Herbert was granted shore leave at Gibraltar and took the chance to travel to Seville, then to Córdoba. He arrived in Madrid on 22 November and dined with the Embassy's naval attaché, Captain John Harvey, as well as Filson Young and others, before making the return journey to Gibraltar.

==Interwar career, 1918–1935==
The Secret Battle was recommended to Methuen Publishing by E. V. Lucas and announced in their spring list in 1919. It was "read all night" by Prime Minister Lloyd George, who brought it to the attention of Churchill, then Secretary of State for War. Montgomery saw it as "the best story of front line war" and Herbert himself believed that court-martial arrangements were subsequently "altered in some way" as a result of the book. However, the book had no great commercial success, which his biographer Reginald Pound puts down to the fact that "Readers, it seems, were tired of war as a dramatic theme."

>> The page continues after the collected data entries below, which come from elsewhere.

(* ===== verification/QosProps.v ===== *)
(** Properties of the service: what each of its loops does with the messages it finds,
    and that the whole service runs without a panic while it accounts for every packet,
    its iterations ending unless a feedback channel never runs dry. *)
From Stdlib Require Import ZArith Lia SpecFloat Sorting.Sorted String.
From stdpp Require Import gmap list sorting.
From S2P Require Import Prelude Lru LruSpec LruProps F64 OrdMap RedBlack ScoreTable ScoreTableFacts Model ModelProps.
From S2P Require Import MinMax Wire Stats Timer Que Core CoreProps Banking BankingProps Qos.
Local Open Scope Z_scope.

(** ** The loops *)
Section Loops.
Context `{OrderedFloatLaws} `{SokobanLaws} `{PacketLaws} `{HashOps} `{ViewOps} `{QueOps}.
Context {SIGNERS IPS : nat} (META_CAP SIG_CAP : nat).
Abbreviation model := (IpSignerModel SIGNERS IPS).
Implicit Types (m : model) (s : Stats).

(** *** Signatures from the status cache *)
Definition sig_puts (l : list (list Z)) : list (lru_op (K := Z) (V := ())) := (λ sig, OpPut (u64_key sig) ()) <$> l.
(* ===== verification/Examples.v ===== *)
(** The example programs of the repository, as programs of the model:
    [model/examples/mock.rs] and [simple.rs] (a model with given scores, updated and
    queried), [engine/examples/sample.rs], [rng.rs] and [gen.rs] (prices, random numbers
    and packets of an agent) and [timer/examples/timer.rs].

    What a program prints or writes to its file is its result. *)
From Stdlib Require Import ZArith Lia SpecFloat.
From stdpp Require Import gmap list.
From S2P Require Import Prelude F64 OrdMap RedBlack ScoreTable ScoreTableFacts Model ModelProps Timer Wire Rng Agent AgentProps.
Local Open Scope Z_scope.

(** ** The model *)
Module ModelExamples.
Section Code.
Context `{OrderedFloatOps} `{SokobanOps}.

Definition ip_scores : list (Ip4 * f64) :=
  [(0xdeadbeef, f64_lit 1 10); (0xbeefdead, f64_lit 2 10); (0x0dadbad0, f64_lit 1 10); (0xfabafaba, f64_lit 3 10)].
Definition signer_scores : list (SignerKey * f64) :=
  [(replicate 32 0, f64_lit 1 10); (replicate 32 1, f64_lit 2 10); (replicate 32 2, f64_lit 1 10);
   (replicate 32 3, f64_lit 3 10)].

(** [mock.rs]: a trained model and a batch for it. *)
Definition mock_pretrained_model : IpSignerModel 5 5 := model_new ip_scores signer_scores.
Definition transactions : list QoSTransactionMeta :=
  replicate 5 (new_for_tests 0xdeadbeef (replicate 32 0) 1000 1000) ++
  replicate 5 (new_for_tests 0xdeadbeef (replicate 32 1) 1000 1000).
Definition mock_main : outcome (IpSignerModel 5 5) := update_model transactions 5 5 mock_pretrained_model.

(** [simple.rs]: the lines it prints. *)
Definition queries : list (Ip4 * SignerKey) :=
  [(0xdeadbeef, replicate 32 0); (0xbeefdead, replicate 32 1); (0xdeadbeef, replicate 32 5)].
Definition simple_main : list (f64 * Ip4 * SignerKey) :=
  let model : IpSignerModel 8 8 := model_new ip_scores signer_scores in
  (λ q, (qm_forward model q.1 q.2 (), q.1, q.2)) <$> queries.
End Code.
End ModelExamples.

(** ** The timer; the time the program sleeps is in the readings of the counter *)
Module TimerExample.
Definition timer_main (w : Machine) : outcome Z :=
  w ← memoize_ticks_per_ms_and_invariant_tsc_check w;
  let '(timer, w) := timer_new w in
  '(ms, _) ← elapsed_ms timer w;
  Ret ms.
End TimerExample.

(** ** The agents *)
Module EngineExamples.
Section Code.
Context `{EntropyOps} `{DistOps} `{HashOps} `{ConstHashOps} `{TxOps}.

(** [for _ in 0..n { write(rng.gen::<f32>()) }]. *)
Fixpoint gen_floats (n : nat) (rng : FastxxHashRng) : list f32 :=
  match n with
  | O => []
  | S n => let '(x, rng) := gen_f32 rng in x :: gen_floats n rng
  end.
Definition rng_main : list f32 := gen_floats (Z.to_nat 100000) (rng_new 0x123).

(** [for _ in 0..n { write(signer.sample_cu_price(&mut rng)) }]. *)
Fixpoint sample_prices (n : nat) (s : Signer) (rng : FastxxHashRng) : list Z :=
  match n with
  | O => []
  | S n => let '(x, rng) := sample_cu_price s rng in x :: sample_prices n s rng
  end.
(** The mean price, printed, and the samples, written. *)
Definition sample_main (e : entropy) : outcome (Z * list Z) :=
  '(signer, _) ← signer_new (f32_ln (f32_of_uint 100000000)) (f32_of_uint 5) e;
  Ret (mean_price signer, sample_prices (Z.to_nat 100000) signer (rng_new 0xABC)).

(** [for _ in 0..n { ip.update_transfer_with_priority(&mut packet) }]. *)
Fixpoint replace_packets (n : nat) (ip : Ip) (packet : Packet) (e : entropy) : outcome (Ip * Packet * entropy) :=
  match n with
  | O => Ret (ip, packet, e)
  | S n =>
     '(ip, packet, e) ← update_transfer_with_priority ip packet e;
     replace_packets n ip packet e
  end.
(** The time, printed, and the last packet. *)
Definition gen_main (w : Machine) (e : entropy) : outcome (Z * Packet) :=
  w ← memoize_ticks_per_ms_and_invariant_tsc_check w;
  let ipv4 := [0; 0; 0; 0] in
  let log_mean := f32_ln (f32_of_uint 1000000) in
  let std := f32_of_uint 3 in
  '(ip, e) ← ip_new ipv4 log_mean std e;
  '(packet, e) ← null_transfer_transaction_with_compute_unit_price e;
  let '(timer, w) := timer_new w in
  '(_, packet, _) ← replace_packets (Z.to_nat 1000000) ip packet e;
  '(ms, _) ← elapsed_ms timer w;
  Ret (ms, packet).
End Code.
End EngineExamples.

(** ** Facts *)
Lemma timed_run ticks w :
  tuned ticks w →
  ∃ t w1 w2, timer_new w = (t, w1) ∧
    elapsed_ms t w1 = Ret ((tsc w (S (tsc_reads w)) - tsc w (tsc_reads w)) / ticks, w2).
Proof.
  intros Ht. destruct (timer_new_run _ _ Ht) as (w1 & Hnew & Ha & Hr).
  destruct (elapsed_ms_run ticks w1 (tsc w (tsc_reads w))) as (w2 & He & _); [by eapply tuned_advances|].
  destruct (tuned_tsc _ _ Ht) as [Hu Hm]. rewrite (adv_tsc _ _ Ha), Hr, u64_sub_mono in He by (done || apply Hm; lia).
  eauto.
Qed.

(** The timer example prints the time between its two readings. *)
Theorem timer_example_prints ticks w w1 :
  memoize_ticks_per_ms_and_invariant_tsc_check w = Ret w1 → tuned ticks w1 →
  TimerExample.timer_main w = Ret ((tsc w1 (S (tsc_reads w1)) - tsc w1 (tsc_reads w1)) / ticks).
Proof.
  intros Hm Ht. unfold TimerExample.timer_main. rewrite Hm, bind_Ret.
  destruct (timed_run _ _ Ht) as (t & w2 & w3 & -> & ->). done.
Qed.

Section Engine.
Context `{EntropyLaws} `{DistLaws} `{HashOps} `{ConstHashOps} `{TxLaws}.

Lemma sample_prices_bound n (s : Signer) rng :
  length (EngineExamples.sample_prices n s rng) = n ∧
  Forall (λ x, 0 ≤ x ≤ 1000000000) (EngineExamples.sample_prices n s rng).
Proof.
  revert rng. induction n as [|n IH]; intros rng; cbn [EngineExamples.sample_prices]; [by repeat constructor|].
  pose proof (price_of_bound (mkIp [] s rng false)) as Hb. unfold price_of in Hb. cbn [ip_signer ip_rng] in Hb.
  destruct (sample_cu_price s rng) as [x rng']. destruct (IH rng') as [Hl Hf].
  split; [cbn [length]; by f_equal|by constructor].
Qed.

(** The sampling example writes 100000 prices of at most 1e9. *)
Theorem sample_example_writes e :
  is_Some (lognormal_new (f32_ln (f32_of_uint 100000000)) (f32_of_uint 5)) →
  ∃ mean prices, EngineExamples.sample_main e = Ret (mean, prices) ∧
    length prices = Z.to_nat 100000 ∧ Forall (λ x, 0 ≤ x ≤ 1000000000) prices.
Proof.
  intros [d Hd]. unfold EngineExamples.sample_main, signer_new.
  destruct (keypair_new e) as [k e']. rewrite Hd. cbn [unwrap]. rewrite !bind_Ret.
  do 2 eexists. split; [done|]. apply sample_prices_bound.
Qed.

Lemma replace_packets_run n ip p e :
  (PRICE_AND_TRANSFER_TX_TX_LEN < PACKET_DATA_SIZE)%nat → packet_ok p →
  length (ip_bytes ip) = 4%nat → Forall u8_ok (ip_bytes ip) →
  ∃ ip' p' e', EngineExamples.replace_packets n ip p e = Ret (ip', p', e') ∧ packet_ok p' ∧
    (n = O ∧ p' = p ∨ pkt_addr (pkt_meta p') = V4 (ip_addr ip)).
Proof.
  intros Hlen. revert ip p e.
  induction n as [|n IH]; intros ip p e Hok Hip Hip8; cbn [EngineExamples.replace_packets].
  { exists ip, p, e. auto. }
  pose proof (ok_buffer_len _ Hok) as Hbl. destruct (update_transfer_run ip p e) as [rng' ->]; [lia|].
  destruct (update_transfer_parts ip p e Hlen Hok Hip Hip8) as (Hok' & _). rewrite bind_Ret.
  edestruct (IH (mkIp (ip_bytes ip) (ip_signer ip) rng' (ip_bad ip)) _ (random_array 64 (hash_new_unique e).2).2 Hok')
    as (ip' & p' & e' & -> & Hp & Ha); [done..|].
  exists ip', p', e'. split_and!; [done..|]. right. by destruct Ha as [[_ ->]|Ha].
Qed.

(** The packet generation example makes its million packets and prints the time between
    the two readings of its timer; the last packet is well-formed and has the address of the
    agent. *)
Theorem gen_example_runs ticks w w1 e :
  memoize_ticks_per_ms_and_invariant_tsc_check w = Ret w1 → tuned ticks w1 →
  (PRICE_AND_TRANSFER_TX_TX_LEN < PACKET_DATA_SIZE)%nat →
  is_Some (lognormal_new (f32_ln (f32_of_uint 1000000)) (f32_of_uint 3)) →
  ∃ p, EngineExamples.gen_main w e = Ret ((tsc w1 (S (tsc_reads w1)) - tsc w1 (tsc_reads w1)) / ticks, p) ∧
    packet_ok p ∧ pkt_addr (pkt_meta p) = V4 (mkIpv4 0 0 0 0).
Proof.
  intros Hm Ht Hlen [d Hd]. unfold EngineExamples.gen_main. rewrite Hm, bind_Ret.
  unfold ip_new, ip_make, signer_new. destruct (random_u64 e) as [seed e1], (keypair_new e1) as [k e2].
  rewrite Hd. cbn [unwrap]. rewrite !bind_Ret. cbn beta iota.
  unfold null_transfer_transaction_with_compute_unit_price.
  destruct (pubkey_new_unique e2) as [from e3], (pubkey_new_unique e3) as [to e4].
  destruct (price_and_transfer_packet 115 from to 0 (replicate 32 42)) as (p & -> & Hok & _).
  cbn [unwrap]. rewrite !bind_Ret. cbn beta iota.
  destruct (timed_run _ _ Ht) as (t & w2 & w3 & -> & Hel).
  edestruct (replace_packets_run (Z.to_nat 1000000)) as (ip' & p' & e' & -> & Hp & Ha); [done..| |].
  { repeat constructor; unfold in_u; lia. }
  rewrite bind_Ret, Hel. cbn. exists p'. split_and!; [done..|]. destruct Ha as [[? _]|Ha]; [lia|done].
Qed.
End Engine.

(** ** Properties *)
Section Props.
Context `{OrderedFloatLaws} `{SokobanLaws}.
Import ModelExamples.

Lemma scores_distinct : NoDup ip_scores.*1 ∧ NoDup signer_scores.*1.
Proof. split; apply (bool_decide_unpack _); vm_compute; exact I. Qed.

(** A model of the example scores with room for four sources has these scores. *)
Lemma example_model_wf (NS NI : nat) :
  (4 ≤ capacity NS)%nat → (4 ≤ capacity NI)%nat →
  let m : IpSignerModel NS NI := model_new ip_scores signer_scores in
  model_wf m ∧ (∀ ip, lookup_score ip (ip_score m) = al_get ip ip_scores) ∧
  (∀ k, lookup_score k (signer_score m) = al_get k signer_scores).
Proof.
  intros HS HI m. destruct scores_distinct as [Hi Hs]. split; [by apply model_new_wf|].
  destruct (table_new_wf (MAX := NI) IP_PAD ip_scores Hi) as [_ Hi'].
  destruct (table_new_wf (MAX := NS) SIGNER_PAD signer_scores Hs) as [_ Hs'].
  unfold m, model_new. destruct (table_new SIGNER_PAD signer_scores), (table_new IP_PAD ip_scores). auto.
Qed.

(** A table whose scores are those of a list without repetitions has as many entries. *)
Lemma lookup_length {MAX : nat} pad (sc : rbt MAX Ip4 f64) inv (l : list (Ip4 * f64)) :
  table_wf pad sc inv → (∀ k, lookup_score k sc = al_get k l) → (length (elems sc) ≤ length l)%nat.
Proof.
  intros Hwf Hl. destruct (wf_synced _ _ _ Hwf) as [Hnd _].
  rewrite <- (length_fmap fst (elems sc)), <- (length_fmap fst l). apply submseteq_length, NoDup_submseteq; [done|].
  intros k Hk. destruct (al_get k l) as [v|] eqn:E.
  - apply al_get_elem in E as (k' & Hin & ->%cmp_eq). by apply (list_elem_of_fmap_2 fst _ (k', v)).
  - rewrite <- Hl in E. by apply al_get_None_keys in E.
Qed.

(** The candidates of the ten transactions: one address, with the mean one. *)
Lemma example_candidates :
  length (collect_candidates transactions).2 = 1%nat ∧
  ∀ ip, batch_score (collect_candidates transactions).2 ip = if decide (ip = 0xdeadbeef) then Some f64_one else None.
Proof.
  split; [reflexivity|]. intros ip. unfold batch_score. rewrite (proj1 (batch_candidates transactions ip [])).
  unfold transactions. cbn [replicate app]. case_decide as Hip.
  - subst ip. replace (meta_value <$> _) with (replicate 10 f64_one) by (vm_compute; reflexivity).
    cbn [replicate candidate_of fold_left length]. rewrite !of_add_f64. cbn [count]. unfold candidate_finalize.
    rewrite of_div_f64. vm_compute. reflexivity.
  - rewrite !filter_cons_False by (cbn; congruence). reflexivity.
Qed.

(** The two example programs of the model.  The first trains a model of four
    addresses with ten transactions of the first one, each worth one: it ends without a
    panic, and in the resulting model the score of that address has moved a twentieth of
    the way from 0.1 to one, while each of the other three has moved a twentieth of the way
    to the median.  The second prints three scores: the products of the scores of known
    sources, and for the unknown signer the product with the score of one of the known
    signers. *)
Theorem model_examples :
  (5 ≤ capacity 5)%nat → (4 ≤ capacity 8)%nat →
  (∃ m, mock_main = Ret m ∧ model_wf m ∧
    (length (elems (signer_score m)) ≤ 5)%nat ∧
    ∀ ip, lookup_score ip (ip_score m) =
      (λ s, ema s (if decide (ip = 0xdeadbeef) then f64_one
                   else approximate_median_ip_score mock_pretrained_model)) <$> al_get ip ip_scores) ∧
  (∃ s, s ∈ signer_scores.*2 ∧
    simple_main.*1.*1 = [f64_mul (f64_lit 1 10) (f64_lit 1 10); f64_mul (f64_lit 2 10) (f64_lit 2 10);
                       f64_mul (f64_lit 1 10) s]).
Proof.
  intros H5 H8. split.
  - destruct (example_model_wf 5 5) as (Hwf & Hi & _); [lia|lia|]. fold mock_pretrained_model in *.
    destruct example_candidates as [Hlen Hb].
    pose proof (lookup_length _ _ _ _ (wf_ip _ Hwf) Hi) as Hl. cbn [length ip_scores] in Hl.
    destruct (update_model_run mock_pretrained_model transactions 5 5 Hwf) as (m & Hm & Hwf' & _ & Hls & Hips & _).
    destruct Hips as [_ Hips]; [rewrite Hlen; lia|]. exists m. split_and!; [exact Hm|done|done|].
    intros ip. rewrite Hips by (rewrite Hlen; lia). unfold refreshed_ip_score, updated_score. rewrite Hi, Hb.
    destruct (al_get ip ip_scores) as [s|] eqn:E; [|by rewrite decide_False by (intros ->; discriminate)].
    simpl. by case_decide.
  - destruct (example_model_wf 8 8) as (Hwf & Hi & Hs); [done|done|].
    set (m := model_new ip_scores signer_scores : IpSignerModel 8 8) in *.
    unfold simple_main. fold m. cbn [queries fmap list_fmap fst snd qm_forward ip_signer_qos_model].
    unfold _forward, approximate_median_signer_score. rewrite !get_elems.
    unfold lookup_score in Hi, Hs. rewrite !Hi, !Hs, !of_mul_f64.
    destruct (median_cases _ _ _ (wf_signer _ Hwf)) as [[Hnil _]|(k & s & Hk & ->)].
    { specialize (Hs (replicate 32 0)). rewrite Hnil in Hs. discriminate. }
    exists s. split; [|reflexivity]. unfold lookup_score in Hk. rewrite Hs in Hk.
    apply al_get_elem in Hk as (k' & Hin & _). by apply (list_elem_of_fmap_2 snd _ (k', s)).
Qed.
End Props.

(** ** Witnesses *)
Section Witnesses.
#[local] Existing Instance ref_ordered_float.
#[local] Existing Instance ref_ordered_float_laws.
#[local] Existing Instance ref_sokoban.
#[local] Existing Instance ref_sokoban_laws.

Lemma model_examples_witness :
  ∃ m, ModelExamples.mock_main = Ret m ∧
    lookup_score 0xdeadbeef (ip_score m) = Some (ema (f64_lit 1 10) f64_one).
Proof.
  destruct model_examples as [(m & Hm & _ & _ & Hs) _]; [vm_compute; lia|vm_compute; lia|].
  exists m. split; [exact Hm|]. rewrite Hs. vm_compute. reflexivity.
Defined.
End Witnesses.
(** * Bitbucket flow storage and the Atlassian client, embedded in Rocq

    The two Python modules of the repository are embedded shallowly:

    - [prefect/utilities/atlassian.py]: class [BitbucketClient]
      ([__init__], [get_contents], [_request]);
    - [prefect/environments/storage/bitbucket.py]: class [Bitbucket]
      ([__init__], [default_labels], [get_flow], [add_flow], [build]).

    Python values are modelled as follows.  A [str] is the list of its code
    points, [bytes] is a list of [byte], an [int] is a [Z], a [dict] is a
    [gmap], [None]-able values are [option]s.  A method that raises returns
    [Raised e]; a method that talks to the network runs in the monad [IO],
    which threads the log of the requests handed to [requests.Session]. *)

From Stdlib Require Import ZArith NArith List Strings.String Strings.Ascii.
From Stdlib Require Import Strings.Byte DecimalString DecimalZ DecimalPos Lia.
From stdpp Require Import base option list gmap.

Local Open Scope Z_scope.

(* ------------------------------------------------------------------ *)
(** ** Python strings *)

(** A Python [str]: the sequence of its Unicode code points. *)
Abbreviation str := (list N) (only parsing).

(** A literal of the source (all of them are ASCII). *)
Definition lit (s : string) : str := map N_of_ascii (list_ascii_of_string s).

(** [f"{n}"] for an [int]: its decimal digits, with a sign when negative. *)
Definition format_int (n : Z) : str := lit (NilZero.string_of_int (Z.to_int n)).

(** [int(s)] on a decimal rendering: what a reader of a message does to get
    the number back. *)
Definition parse_int (s : str) : option Z :=
  Z.of_int <$> NilZero.int_of_string (string_of_list_ascii (map ascii_of_N s)).

(** The character [U+0022], which the source writes inside single quotes. *)
Definition dquote : str := [34%N].

(** Truth value of an [Optional[str]]: [None] and the empty string are false. *)
Definition truthy (s : option str) : bool :=
  match s with
  | Some (_ :: _) => true
  | _ => false
  end.

(** Truth value of an optional [dict]: [None] and the empty dict are false. *)
Definition truthy_dict {V} (d : option (gmap (list N) V)) : bool :=
  match d with
  | Some m => negb (bool_decide (dom m = ∅))
  | None => false
  end.

(** [needle in haystack] for two strings. *)
Definition mentions (haystack needle : str) : Prop :=
  ∃ before after, haystack = before ++ needle ++ after.

(* ------------------------------------------------------------------ *)
(** ** The [utf-8] codec of [str(content, "utf-8")]

    CPython's strict decoder accepts exactly the well-formed byte sequences
    of the Unicode standard (table 3-7): no overlong forms, no surrogates,
    nothing above [U+10FFFF].  Anything else raises [UnicodeDecodeError]. *)
Module Utf8.

Local Open Scope N_scope.

Definition byte_of_N (n : N) : byte :=
  match Byte.of_N n with
  | Some b => b
  | None => x00
  end.

Definition between (lo hi n : N) : bool := (lo <=? n) && (n <=? hi).

(** Continuation bytes are [80..BF]. *)
Definition is_cont (n : N) : bool := between 0x80 0xBF n.

(** The range allowed for the second byte after the lead byte [n0]. *)
Definition second_lo (n0 : N) : N :=
  if n0 =? 0xE0 then 0xA0 else if n0 =? 0xF0 then 0x90 else 0x80.

Definition second_hi (n0 : N) : N :=
  if n0 =? 0xED then 0x9F else if n0 =? 0xF4 then 0x8F else 0xBF.

Fixpoint decode (bs : list byte) : option (list N) :=
  match bs with
  | [] => Some []
  | b0 :: t0 =>
    let n0 := Byte.to_N b0 in
    if n0 <? 0x80 then
      cons n0 <$> decode t0
    else if n0 <? 0xC2 then None
    else if n0 <? 0xE0 then
      match t0 with
      | b1 :: t1 =>
        let n1 := Byte.to_N b1 in
        if is_cont n1
        then cons ((n0 - 0xC0) * 64 + (n1 - 0x80)) <$> decode t1
        else None
      | _ => None
      end
    else if n0 <? 0xF0 then
      match t0 with
      | b1 :: b2 :: t2 =>
        let n1 := Byte.to_N b1 in
        let n2 := Byte.to_N b2 in
        if between (second_lo n0) (second_hi n0) n1 && is_cont n2
        then cons ((n0 - 0xE0) * 4096 + (n1 - 0x80) * 64 + (n2 - 0x80))
               <$> decode t2
        else None
      | _ => None
      end
    else if n0 <? 0xF5 then
      match t0 with
      | b1 :: b2 :: b3 :: t3 =>
        let n1 := Byte.to_N b1 in
        let n2 := Byte.to_N b2 in
        let n3 := Byte.to_N b3 in
        if between (second_lo n0) (second_hi n0) n1
           && is_cont n2 && is_cont n3
        then cons ((n0 - 0xF0) * 262144 + (n1 - 0x80) * 4096
                   + (n2 - 0x80) * 64 + (n3 - 0x80))
               <$> decode t3
        else None
      | _ => None
      end
    else None
  end.

(** A Unicode scalar value: a code point that is not a surrogate. *)
Definition scalar (c : N) : Prop :=
  c < 0xD800 ∨ (0xE000 <= c ∧ c < 0x110000).

(** The encoder a server uses to produce the body from a text. *)
Definition encode1 (c : N) : list byte :=
  if c <? 0x80 then [byte_of_N c]
  else if c <? 0x800 then
    [byte_of_N (0xC0 + c / 64); byte_of_N (0x80 + c mod 64)]
  else if c <? 0x10000 then
    [byte_of_N (0xE0 + c / 4096); byte_of_N (0x80 + (c / 64) mod 64);
     byte_of_N (0x80 + c mod 64)]
  else
    [byte_of_N (0xF0 + c / 262144); byte_of_N (0x80 + (c / 4096) mod 64);
     byte_of_N (0x80 + (c / 64) mod 64); byte_of_N (0x80 + c mod 64)].

Definition encode (s : list N) : list byte := flat_map encode1 s.

End Utf8.
(** * Tracing and query core of edcraft-engine, as a shallow embedding

    The development follows the Python sources under [src/src]:
    - [models/tracer_models.py]: the trace records and [ExecutionContext];
    - [core/step_tracer/tracer_transformer.py] and [step_tracer.py]: the
      instrumenting transformer and its driver, over a fragment of the
      Python AST, with a small interpreter for the transformed program;
    - [core/query_engine/utils.py] and [pipeline_steps.py]: field-path
      resolution and the pipeline steps of the query engine. *)

From Stdlib Require Import ZArith String Ascii List Lia Permutation Sorted.
From stdpp Require Import base list strings pretty.
Import ListNotations.
Open Scope string_scope.
Open Scope list_scope.
Open Scope nat_scope.
Set Warnings "-register-all".

(* ------------------------------------------------------------------ *)
(** ** Python exceptions and the error monad *)

(** The exceptions the modelled code raises.  [QueryEngineError] and its
    two subclasses come from [query_engine_exception.py]. [RecursionError]
    stands for running out of the interpreter's fuel, [ModelUnsupported]
    for a construct outside the modelled fragment of Python. *)
Inductive py_exc :=
| NameError (name : string)
| AttributeError (attr : string)
| TypeError
| KeyError
| IndexError
| RuntimeError (msg : string)
| RecursionError
| ModelUnsupported
| QueryEngineError (msg : string)
| InvalidOperatorError (op : string)
| InvalidFieldError (field : string).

Herbert was called to the Bar by Inner Temple in 1919 and entered the chambers of Leslie Scott. He was joined by two Oxford friends, Walter Monckton and Henry Strauss, who were called on the same day. Although he spent time at Inner Temple, he never practised law and did not enter a legal career. He later said he was "forever sorry" not to be "of the proud and faithful brotherhood who serve the laws of England."

Unable to sustain himself on Punchs "eccentric rates of payment", Herbert wrote his second book, The House by the River, in two months. It was published in 1920. He handed his literary business to A. P. Watt, who sold the American rights to The House by the River and published a collection of his prose submissions to Punch under the title Light Articles Only.

In January 1924, Owen Seaman, the editor of Punch, invited Herbert to join its staff. Herbert accepted and his accession meant he would receive a salary of £50 a week. In 1925, Herbert attended the Third Imperial Press Conference on behalf of Punch, where he made his first speech in front of a large audience in Melbourne, where it was described as "delectably witty" by Sir Harry Brittain.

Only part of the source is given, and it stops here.